Mutations in Cu/Zn superoxide dismutase 1 (SOD1) associated with familial amyotrophic lateral sclerosis cause the protein to aggregate via a prion-like process in which soluble molecules are recruited to aggregates by conformational templating. These misfolded SOD1 proteins can propagate aggregation-inducing conformations across cellular membranes. Prior studies demonstrated that mutation of a Trp (W) residue at position 32 to Ser (S) suppresses the propagation of misfolded conformations between cells, whereas other studies have shown that mutation of Trp 32 to Phe (F), or Cys 111 to Ser, can act in cis to attenuate aggregation of mutant SOD1. By expressing mutant SOD1 fused with yellow fluorescent protein (YFP), we compared the relative ability of these mutations to modulate the formation of inclusions by ALS-mutant SOD1 (G93A and G85R).

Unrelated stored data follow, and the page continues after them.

Lemma pull_rows_elem now q l q' x :
  pull_rows now q = Some (l, q') -> x ∈ q' -> x ∈ q \/ exists r, r ∈ q /\ x = lock_row now r.
Proof.
  unfold pull_rows. destruct (list_find _ _) as [[i r]|] eqn:E; [|done]. intros [= _ <-].
  apply list_find_Some in E as (Hi & _). intros (j & Hj)%list_elem_of_lookup.
  apply list_lookup_insert_Some in Hj as [(-> & <- & _)|[_ Hj]].
  - right. exists r. split; [by eapply list_elem_of_lookup_2|done].
  - left. by eapply list_elem_of_lookup_2.
Qed.

Lemma reclaim_rows_ids now secs q : wq_id <$> reclaim_rows now secs q = wq_id <$> q.
Proof.
  unfold reclaim_rows. rewrite <- list_fmap_compose. apply list_fmap_ext. intros i x _. cbn.
  by destruct (expired _ _ x).
Qed.

(** A lease that no longer fits its row. *)
Definition superseded (l : Lease) (q : list QueueRow) (n : Z) : Prop :=
  l_id l < n /\ forall r, r ∈ q -> wq_id r = l_id l -> l_lease_seq l < wq_lease_seq r.

Lemma superseded_change L l q n q' n' :
  superseded l q n -> qchange L q n q' n' -> superseded l q' n'.
Proof.
  intros [Hn Hq] Hs. destruct Hs as [n'|i|now l' q' Hp|l' _|now secs]; (split; [lia|]).
  - done.
  - unfold push_rows. case_bool_decide; [done|].
    intros r0 [Hr|Hr%list_elem_of_singleton]%elem_of_app; [auto|]. subst r0. cbn. lia.
  - intros x Hx Ex. destruct (pull_rows_elem _ _ _ _ _ Hp Hx) as [?|(r & Hr & ->)]; [auto|].
    specialize (Hq _ Hr Ex). cbn. lia.
  - intros x [_ Hx]%list_elem_of_filter. auto.
  - intros x (r0 & -> & Hr)%list_elem_of_fmap. destruct (expired _ _ r0); cbn; [|auto].
    intros Ex. specialize (Hq _ Hr Ex). lia.
Qed.

Lemma superseded_reach l s s' :
  qreach s s' -> superseded l (queue_of s.1) (w_seq s.1) -> superseded l (queue_of s'.1) (w_seq s'.1).
Proof.
  induction 1 as [|s1 s2 _ IH Hs]; [done|]. intros H.
  eapply superseded_change; [auto|by apply qstep_change].
Qed.

Lemma superseded_ack l q n : superseded l q n -> ack_rows (l_id l) (l_lease_seq l) q = q.
Proof. intros [_ H]. apply ack_rows_noop. intros r Hr E. specialize (H r Hr E). lia. Qed.

Lemma same_id_same_row q n L a b :
  queue_ok q n L -> a ∈ q -> b ∈ q -> wq_id a = wq_id b -> a = b.
Proof.
  intros Hok (i & Hi)%list_elem_of_lookup (j & Hj)%list_elem_of_lookup E.
  pose proof (ids_unique _ _ _ Hok i j a b Hi Hj E) as ->. congruence.
Qed.

(** Once the reclaim ticker has taken a lease back, that lease can never again remove an
    item: the ack of the worker that was too slow is a no-op for ever after, whoever holds the
    item then. *)
Theorem reclaimed_lease_cannot_ack (w0 w w1 : World) (L : list Lease) (l : Lease) (r : QueueRow)
    (secs k : Z) (s2 : QState) :
  queue_of w0 = [] -> qreach (w0, []) (w, L) -> l ∈ L ->
  r ∈ queue_of w -> lease_of r = l -> expired (w_now w) secs r = true ->
  reclaim_expired secs w = (Ok k, w1) -> qreach (w1, L) s2 ->
  ack_rows (l_id l) (l_lease_seq l) (queue_of s2.1) = queue_of s2.1.
Proof.
  intros Hw Hr Hl Hin Hlr Hex Hrc Hr2. pose proof (qinv_reach _ _ Hw Hr) as Hok.
  apply (superseded_ack l _ (w_seq s2.1)), (superseded_reach l (w1, L) s2 Hr2).
  apply sql_runs in Hrc as (w2 & (D & S' & N) & _ & Hrun). specialize (Hrun _ eq_refl).
  injection Hrun as _ <-. unfold queue_of. cbn. rewrite D, S', N. unfold qinv in Hok. cbn in Hok.
  split; [pose proof (qo_leases _ _ _ Hok) as H; rewrite Forall_forall in H; auto|].
  intros x (x0 & -> & Hx)%list_elem_of_fmap Ex.
  assert (x0 = r) as ->.
  { eapply same_id_same_row; [exact Hok|done|done|]. rewrite <- Hlr in Ex.
    by destruct (expired _ _ x0). }
  rewrite Hex, <- Hlr. cbn. lia.
Qed.

(** No work is lost: an item leaves the queue only through an ack of the lease that holds its
    row at that moment. *)
Theorem item_leaves_only_by_ack (w0 : World) (s s' : QState) (r : QueueRow) :
  queue_of w0 = [] -> qreach (w0, []) s -> qstep s s' ->
  r ∈ queue_of s.1 -> wq_id r ∉ wq_id <$> queue_of s'.1 ->
  locked r = true /\ lease_of r ∈ s.2.
Proof.
  intros Hw Hr Hs%qstep_change Hin Hout. pose proof (qinv_reach _ _ Hw Hr) as Hok.
  unfold qinv in Hok. fold (queue_of s.1) in Hok.
  assert (forall q, (wq_id <$> q) = (wq_id <$> queue_of s.1) -> wq_id r ∈ wq_id <$> q) as Hsame.
  { intros q ->. apply list_elem_of_fmap. eauto. }
  revert Hout. destruct Hs as [n'|i|now l q' Hp|l Hl|now secs]; intros Hout.
  - by destruct Hout; apply Hsame.
  - destruct Hout. apply list_elem_of_fmap. exists r. split; [done|]. unfold push_rows.
    case_bool_decide; [done|]. apply elem_of_app. by left.
  - destruct Hout. eapply Hsame, pull_rows_ids, Hp.
  - destruct (decide (wq_id r = l_id l /\ wq_lease_seq r = l_lease_seq l)) as [[Ei Es]|Hn].
    + destruct (qo_holds _ _ _ Hok r l Hin Hl Ei) as [_ Hx]. destruct (Hx (eq_sym Es)) as [Hlk Hit].
      split; [done|]. assert (lease_of r = l) as -> by (unfold lease_of; destruct l; cbn in *; congruence).
      done.
    + destruct Hout. apply list_elem_of_fmap. exists r. split; [done|].
      by apply list_elem_of_filter.
  - destruct Hout. apply Hsame, reclaim_rows_ids.
Qed.

Lemma pull_rows_split now q l q' :
  pull_rows now q = Some (l, q') ->
  exists q1 r q2, q = q1 ++ r :: q2 /\ ready q r = true /\ Forall (fun x => ready q x = false) q1
    /\ l = lease_of (lock_row now r) /\ q' = q1 ++ lock_row now r :: q2.
Proof.
  unfold pull_rows. destruct (list_find _ q) as [[i r]|] eqn:E; [|done]. intros [= <- <-].
  apply list_find_Some in E as (Hi & Hr & Hb).
  exists (take i q), r, (drop (S i) q). split_and!.
  - symmetry. by apply take_drop_middle.
  - by apply Is_true_true.
  - apply Forall_lookup. intros j x Hj. apply lookup_take_Some in Hj as [Hj Hlt].
    specialize (Hb j x Hj Hlt). by apply Is_true_false in Hb.
  - done.
  - apply insert_take_drop. by eapply lookup_lt_Some.
Qed.

Lemma pull_rows_none now q : pull_rows now q = None -> Forall (fun x => ready q x = false) q.
Proof.
  unfold pull_rows. destruct (list_find _ q) as [[i r]|] eqn:E; [done|]. intros _.
  apply list_find_None in E. eapply Forall_impl; [exact E|]. cbn. intros x. by apply Is_true_false.
Qed.

(** [pull_any] leases the oldest ready item (every older row is leased already or waits for its
    chain), stamps it with a fresh sequence number and changes no other row; it returns nothing
    only when no row is ready. *)
Theorem pull_any_leases_oldest_ready (w w' : World) (o : option Lease) :
  pull_any w = (Ok o, w') ->
  match o with
  | Some l =>
      exists q1 r q2, queue_of w = q1 ++ r :: q2 /\ ready (queue_of w) r = true
        /\ Forall (fun x => ready (queue_of w) x = false) q1
        /\ l = lease_of (lock_row (w_now w) r)
        /\ queue_of w' = q1 ++ lock_row (w_now w) r :: q2
  | None => Forall (fun x => ready (queue_of w) x = false) (queue_of w) /\ queue_of w' = queue_of w
  end.
Proof.
  intros (w1 & (D & S' & N) & _ & H)%sql_runs. specialize (H _ eq_refl). unfold queue_of. cbn in H.
  rewrite D, N in H. destruct (pull_rows _ _) as [[l q]|] eqn:E; injection H as <- <-.
  - cbn. by apply pull_rows_split.
  - rewrite D. split; [by eapply pull_rows_none|done].
Qed.

Lemma parse_kind_str k : parse_kind (kind_str k) = k.
Proof. by destruct k. Qed.

Lemma lease_item_fresh id i : wf_item i -> lease_item (fresh_row id i) = i.
Proof.
  intros (Hc & Hf & Ht & He). destruct i. unfold lease_item. cbn in *.
  rewrite parse_kind_str, !as_u64_as_i64 by auto with t0. done.
Qed.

Only mutation of Trp 32 to Ser persistently reduced the formation of the amorphous inclusions that form in these cells, consistent with the idea that a Ser at position 32 inhibits templated propagation of aggregation prone conformations. To further test this idea, we produced aggregated fibrils of recombinant SOD1-W32S in vitro and injected them into the spinal cords of newborn mice expressing G85R-SOD1: YFP. The injected mice developed an earlier onset paralysis with a frequency similar to mice injected with WT SOD1 fibrils, generating a strain of misfolded SOD1 that produced highly fibrillar inclusion pathology. These findings suggest that the effect of Trp 32 in modulating the propagation of misfolded SOD1 conformations may be dependent upon the “strain” of the conformer that is propagating.

与家族性肌萎缩侧索硬化症相关的铜锌超氧化物歧化酶1（Cu/Zn superoxide dismutase 1, SOD1）突变，可通过朊病毒样过程引发该蛋白聚集：可溶性分子通过构象模板化机制被招募至聚集体中。此类错误折叠的SOD1蛋白可通过细胞膜传播诱导聚集的构象。既往研究显示，将32位色氨酸（Trp, W）突变为丝氨酸（Ser, S）可抑制细胞间错误折叠构象的传播；另有研究表明，将32位色氨酸突变为苯丙氨酸（Phe, F），或111位半胱氨酸突变为丝氨酸，可在顺式作用下减弱突变型SOD1的聚集。本研究通过表达与黄色荧光蛋白（yellow fluorescent protein, YFP）融合的突变型SOD1，对比了上述突变对肌萎缩侧索硬化症相关突变型SOD1（G93A与G85R）形成包涵体的相对调控能力。仅32位色氨酸突变为丝氨酸，可持续减少此类细胞中形成的无定形包涵体，这与“32位丝氨酸可抑制聚集倾向性构象的模板化传播”这一假说相符。为进一步验证该假说，我们体外制备了重组SOD1-W32S的聚集纤维，并将其注射至表达G85R-SOD1:YFP的新生小鼠脊髓中。注射后的小鼠出现了更早的瘫痪发作，其发病频率与注射野生型SOD1纤维的小鼠相近，由此产生了一种可引发高度纤维状包涵体病理的错误折叠SOD1构象株。本研究结果提示，32位色氨酸对错误折叠SOD1构象传播的调控作用，可能取决于所传播构象的“株型”。